А этот Петрунь вообще до наглости дошел, как он тогда пьяный ребятам на «Бегуне» хвалился, когда ездил устраивать своего сына в институт: «Я устрою своего Андрея не только в институт, но и в саму академию». Конечно, у него дружки-приятели там имеются. А наш замухрышка приедет, нахватает двоек — и назад…
Вот она, жизнь, не усидишь в своем сарае, не сможешь, чтоб все нормально было… И ничего не поймешь». Он опустил руки, задумался.
В колхозе свет дали. Дранка, насуетившись за день, притихла. Разве собака где тявкнет да скрипнет, бросив сноп света в уснувшую улицу, дверь. Идти никуда не хотелось, даже не хотелось менять позу, хоть рука, подпиравшая голову, отекла и онемела. И не хотелось думать, как будет отчитываться перед женой за такое долгое отсутствие. Не было желания шевелить ни одной мышцей и ни одной клеточкой мозга.
А ночка ароматная, теплая, звездная — так и душила запахами и тишиной.

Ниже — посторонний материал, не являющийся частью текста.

(* ===== verification/Lru.v ===== *)
(** The strict LRU backend (cache/lru.go): the pointer-level operations, the
    reference policy on the sequence of entries in recency order, and the
    refinement between them. *)
From S2P Require Import Prelude Keyed DList CacheIface Linked.

(** A type of its own, so that its policy is found by its type. *)
Definition lruBackend (T : Type) : Type := backend T.
Definition newLRUBackend {T} (cap : Z) : lruBackend T := newBackend cap.

Section operations.
Context {T : Type}.
Implicit Types c : lruBackend T.

(** [Get]: a hit moves the node to the front; an expired node is removed. *)
Definition Get c (k : string) (now : Time) : option (option T * lruBackend T) :=
  match items c !! k with
  | None => Some (None, withMetrics c (incMisses (metrics c)))
  | Some n =>
      nd ← nodes c !! n;
      if expired (expiration (payload nd)) now then
        c1 ← dropExpired c n k; Some (None, c1)
      else
        c1 ← moveToFront c n;
        nd1 ← nodes c1 !! n;
        Some (Some (value (payload nd1)), withMetrics c1 (incHits (metrics c1)))
  end.

(** [Set]: an existing node is overwritten and moved to the front, a new one
    goes to the front after evicting the tail of a full list. *)
Definition Set_ c (k : string) (v : T) (ttl : list Duration) (now : Time) : option (lruBackend T) :=
  let exp := expiry ttl now in
  match items c !! k with
  | Some n => c1 ← writeNode c n v exp; moveToFront c1 n
  | None => insertNew c (Entry k v exp)
  end.

Definition Delete c (k : string) : option (lruBackend T) := Linked.Delete c k.
Definition Len c : Z := Linked.Len c.
End operations.

#[global] Typeclasses Opaque lruBackend.

#[export] Instance lru_backend {T} : CacheBackend (lruBackend T) T := {|
  cget c k clk := Get c k (clk 0%nat);
  cset c k v ttl clk := Set_ c k v ttl (clk 0%nat);
  cdelete := Delete; clen := Len;
|}.

Definition GetOrFetch {T} (c : lruBackend T) (ctxErr : option error) (k : string) (ttl : Duration)
    (fetched : T + error) (fl : flight T) (done : option error) (clk1 clk2 : readings)
    : option ((T + error) * lruBackend T) :=
  getOrFetch c ctxErr k ttl fetched fl done clk1 clk2.

(** ** The reference policy *)

(** The entries, most recently used first, and the counters. *)
Record lruSpec (T : Type) := LruSpec { recency : list (entry T); counters : Metrics }.
Arguments LruSpec {T} _ _.
Arguments recency {T} _.
Arguments counters {T} _.

Section reference.
Context {T : Type}.
Implicit Types s : lruSpec T.

Definition specGet s (k : string) (now : Time) : option T * lruSpec T :=
  match findEntry k (recency s) with
  | None => (None, LruSpec (recency s) (incMisses (counters s)))
  | Some e =>
      if expired (expiration e) now
      then (None, LruSpec (without k (recency s)) (incMisses (incEvictions (counters s))))
      else (Some (value e), LruSpec (e :: without k (recency s)) (incHits (counters s)))
  end.

Definition specSet (cap : Z) s (k : string) (v : T) (ttl : list Duration) (now : Time)
    : lruSpec T :=
  let e := Entry k v (expiry ttl now) in
  match findEntry k (recency s) with
  | Some _ => LruSpec (e :: without k (recency s)) (counters s)
  | None =>
      if cap <=? Z.of_nat (length (recency s))
      then LruSpec (e :: removelast (recency s)) (incEvictions (counters s))
      else LruSpec (e :: recency s) (counters s)
  end.

Definition specDelete s (k : string) : lruSpec T :=
  LruSpec (without k (recency s)) (counters s).
End reference.

(** ** Refinement *)

Section refinement.
Context {T : Type}.
Implicit Types c : lruBackend T.
Implicit Types s : lruSpec T.

Definition refines (cap : Z) c s : Prop :=
  repr c (recency s) ∧ metrics c = counters s ∧ capacity c = cap ∧
  1 <= cap ∧ Z.of_nat (length (recency s)) <= cap.

Lemma refines_new cap :
  refines (if cap <=? 0 then 128 else cap) (newLRUBackend cap : lruBackend T) (LruSpec [] noMetrics).
Proof.
  split_and!; try done.
  - apply repr_new.
  - case_match; bool_to_prop; lia.
  - case_match; bool_to_prop; simpl; lia.
Qed.

Lemma Get_refines cap c s k now :
  refines cap c s →
  ∃ c', Get c k now = Some ((specGet s k now).1, c') ∧ refines cap c' (specGet s k now).2.
Proof.
  intros (HR & Hm & Hcap & H1 & Hlen). unfold Get, specGet.
  pose proof (repr_lookup _ _ k HR) as Hl. destruct (items c !! k) as [n|].
  - destruct Hl as (es1 & e & es2 & p & q & Hes & Hk & Hn & -> & -> & lns1 & lns2 & HL & <- & <-).
    rewrite Hn. simpl. rewrite Hes, length_app in Hlen. simpl in Hlen.
    destruct (expired _ _); simpl.
    + unfold dropExpired. destruct (linked_remove _ _ _ _ _ HL) as (c1 & -> & ? & ? & ? & _ & HL1).
      simpl. eexists; split; [done|]. split_and!; simpl; try congruence; try lia.
      * eexists; split; [rewrite <-Hk; apply HL1|]. by rewrite fmap_app.
      * by rewrite length_app; lia.
    + destruct (linked_front _ _ _ _ _ HL) as (c1 & -> & ? & ? & ? & HL1). simpl.
      destruct (linked_node _ [] _ _ _ HL1) as (p1 & q1 & ->). simpl.
      eexists; split; [done|]. split_and!; simpl; try congruence; try lia.
      * eexists; split; [apply HL1|]. by rewrite fmap_cons, fmap_app.
      * rewrite length_app. lia.
  - destruct Hl as [-> _]. simpl. eexists; split; [done|]. by split_and!; simpl; try congruence.
Qed.

Lemma Set_refines cap c s k v ttl now :
  refines cap c s →
  ∃ c', Set_ c k v ttl now = Some c' ∧ refines cap c' (specSet cap s k v ttl now).
Proof.
  intros (HR & Hm & Hcap & H1 & Hlen). unfold Set_, specSet.
  pose proof (repr_lookup _ _ k HR) as Hl. destruct (items c !! k) as [n|].
  - destruct Hl as (es1 & e & es2 & p & q & Hes & Hk & Hn & -> & -> & lns1 & lns2 & HL & <- & <-).
    destruct (linked_write _ _ _ _ _ v (expiry ttl now) HL) as (c1 & -> & ? & ? & ? & HL1). simpl.
    destruct (linked_front _ _ _ _ _ HL1) as (c2 & -> & ? & ? & ? & HL2).
    rewrite Hes, length_app in Hlen. simpl in Hlen.
    eexists; split; [done|]. split_and!; simpl; try congruence; try lia.
    + eexists; split; [apply HL2|]. by rewrite fmap_cons, fmap_app, Hk.
    + rewrite length_app. lia.
  - destruct Hl as [Hf _]. rewrite Hf. apply findEntry_None in Hf. subst cap.
    destruct (repr_insertNew c (recency s) (Entry k v (expiry ttl now)) HR Hf H1)
      as (c1 & -> & Hcap1 & Hins).
    destruct (_ <=? _) eqn:Efull; bool_to_prop; destruct Hins as [HR1 Hm1];
      eexists; split; try done; split_and!; simpl; try congruence; try done; try lia.
    destruct (recency s) as [|x es _] using rev_ind; [simpl in *; lia|].
    rewrite removelast_last. rewrite length_app in *. simpl in *. lia.
Qed.

Lemma Delete_refines cap c s k :
  refines cap c s → ∃ c', Delete c k = Some c' ∧ refines cap c' (specDelete s k).
Proof.
  intros (HR & Hm & Hcap & H1 & Hlen). unfold Delete, Linked.Delete, specDelete.
  pose proof (repr_lookup _ _ k HR) as Hl. destruct (items c !! k) as [n|].
  - destruct Hl as (es1 & e & es2 & p & q & Hes & Hk & Hn & _ & Hw & lns1 & lns2 & HL & <- & <-).
    destruct (linked_remove _ _ _ _ _ HL) as (c1 & -> & ? & ? & ? & _ & HL1).
    rewrite Hes, length_app in Hlen. simpl in *.
    eexists; split; [done|]. split_and!; simpl; rewrite ?Hw; try congruence; try lia.
    + eexists; split; [rewrite <-Hk; apply HL1|]. by rewrite fmap_app.
    + rewrite length_app. lia.
  - destruct Hl as [_ Hw]. eexists; split; [done|]. split_and!; simpl; rewrite ?Hw; done.
Qed.

Lemma Len_refines cap c s : refines cap c s → Len c = Z.of_nat (length (recency s)).
Proof. intros (HR & _). by apply repr_size. Qed.
End refinement.

(** ** The interface contract *)

Section contract.
Context {T : Type}.
Implicit Types c : lruBackend T.

Definition lruInv c : Prop := ∃ s, refines (capacity c) c s.

Lemma refines_contents cap c s : refines cap c s → contents c = viewOf (recency s).
Proof. intros (HR & _). by apply repr_contents. Qed.

Lemma refines_capacity cap c s : refines cap c s → Some (capacity c) = Some cap.
Proof. by intros (_ & _ & ? & _); f_equal. Qed.

Lemma refines_inv cap c s : refines cap c s → lruInv c.
Proof. intros HR. exists s. by injection (refines_capacity _ _ _ HR) as ->. Qed.
End contract.

#[export] Hint Resolve refines_inv refines_capacity : golibs.

#[export] Program Instance lru_contract {T} : CacheContract (lruBackend T) T := {|
  inv := lruInv; view := contents; bound c := Some (capacity c);
|}.
Next Obligation.
  intros T c k clk [s HR] _. destruct (Get_refines _ _ _ k (clk 0%nat) HR) as (c' & E & HR').
  exists c'. rewrite (refines_contents _ _ _ HR), (refines_contents _ _ _ HR'), viewOf_lookup.
  simpl. rewrite E. unfold specGet. destruct (findEntry k (recency s)) as [e|] eqn:Ef; simpl.
  - destruct (expired _ _); split_and!; eauto with golibs; simpl.
    + by rewrite viewOf_without.
    + eapply viewOf_front; eauto using findEntry_key.
  - split_and!; eauto with golibs.
Qed.
Next Obligation.
  intros T c k v ttl clk [s HR] _ _. destruct (Set_refines _ _ _ k v ttl (clk 0%nat) HR) as (c' & E & HR').
  exists c'. rewrite (refines_contents _ _ _ HR), (refines_contents _ _ _ HR'). simpl. rewrite E.
  split_and!; eauto with golibs.
  - unfold specSet. repeat case_match; by apply viewOf_cons_eq.
  - intros k' Hk'. unfold specSet. repeat case_match; simpl; rewrite viewOf_cons_ne by done.
    + left. by rewrite viewOf_without, lookup_delete_ne.
    + rewrite !viewOf_lookup. destruct (findEntry_removelast (key := key) k' (recency s)) as [->| ->]; auto.
    + by left.
Qed.
Next Obligation.
  intros T c k [s HR]. destruct (Delete_refines _ _ _ k HR) as (c' & E & HR').
  exists c'. rewrite (refines_contents _ _ _ HR), (refines_contents _ _ _ HR'). simpl. rewrite E.
  split_and!; eauto with golibs. apply viewOf_without.
Qed.
Next Obligation.
  intros T c [s HR]. rewrite (refines_contents _ _ _ HR), viewOf_size
    by (eapply repr_NoDup, HR). simpl.
  rewrite (Len_refines _ _ _ HR). split; [done|]. intros n [= <-]. apply HR.
Qed.

(** ** Histories *)

Section history.
Context {T : Type}.

Definition specStep (cap : Z) (s : lruSpec T) (o : op T) : resp T * lruSpec T :=
  match o with
  | OpGet k clk => let '(r, s') := specGet s k (clk 0%nat) in (RGet r, s')
  | OpSet k v ttl clk => (RDone, specSet cap s k v ttl (clk 0%nat))
  | OpDelete k => (RDone, specDelete s k)
  | OpLen => (RLen (Z.of_nat (length (recency s))), s)
  end.

Lemma step_refines cap c (s : lruSpec T) o :
  refines cap c s →
  ∃ c', step c o = Some ((specStep cap s o).1, c') ∧ refines cap c' (specStep cap s o).2.
Proof.
  intros HR. destruct o as [k clk|k v ttl clk|k|]; simpl.
  - destruct (Get_refines _ _ _ k (clk 0%nat) HR) as (c' & -> & ?). simpl.
    destruct (specGet s k (clk 0%nat)). eauto.
  - destruct (Set_refines _ _ _ k v ttl (clk 0%nat) HR) as (c' & -> & ?). eauto.
  - destruct (Delete_refines _ _ _ k HR) as (c' & -> & ?). eauto.
  - rewrite (Len_refines _ _ _ HR). eauto.
Qed.

(** C1: on every history of calls the linked-list LRU backend never follows a
    nil or dangling pointer, answers exactly like the reference policy "keep
    the entries in recency order, evict the last", counts hits, misses and
    evictions alike, and never holds more than its capacity. *)
Theorem lru_history_refines (cap : Z) (os : list (op T)) :
  let cap' := if cap <=? 0 then 128 else cap in
  let '(rs, s) := specRun (specStep cap') (LruSpec [] noMetrics) os in
  ∃ c, run (newLRUBackend cap) os = Some (rs, c) ∧ repr c (recency s) ∧
       metrics c = counters s ∧ Len c = Z.of_nat (length (recency s)) ∧ Len c <= cap'.
Proof.
  intros cap'.
  destruct (run_refines (specStep cap') (refines cap') (step_refines cap') os
              (newLRUBackend cap) (LruSpec [] noMetrics) (refines_new cap)) as (c & E & HR).
  destruct (specRun _ _ _) as [rs s]. simpl in *. exists c.
  rewrite (Len_refines _ _ _ HR). split_and!; try done; apply HR.
Qed.
End history.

Утихомирилась и Ванькина душа: жизнь, люди, детство, дедушка маячили расплывчатыми видениями как в далеком, неинтересном и ненужном сне. Даже на Геннадия Семеновича перестал злиться: «Что он? Пскопским обозвал, надсмехнулся? Ну и что? Пусть ему лучше будет, пусть радуется. Он сам по себе, я сам по себе. Да и Зина… Не нравлюсь я ей, ну и что же теперь делать? Пусть им всем лучше будет…»
А ночь прямо душила тишиной и запахами, речка мягко искрилась. Было до дрожи благодатно. Ванька перевалился на спину, раскинул руки, прикрыл глаза и стал вспоминать.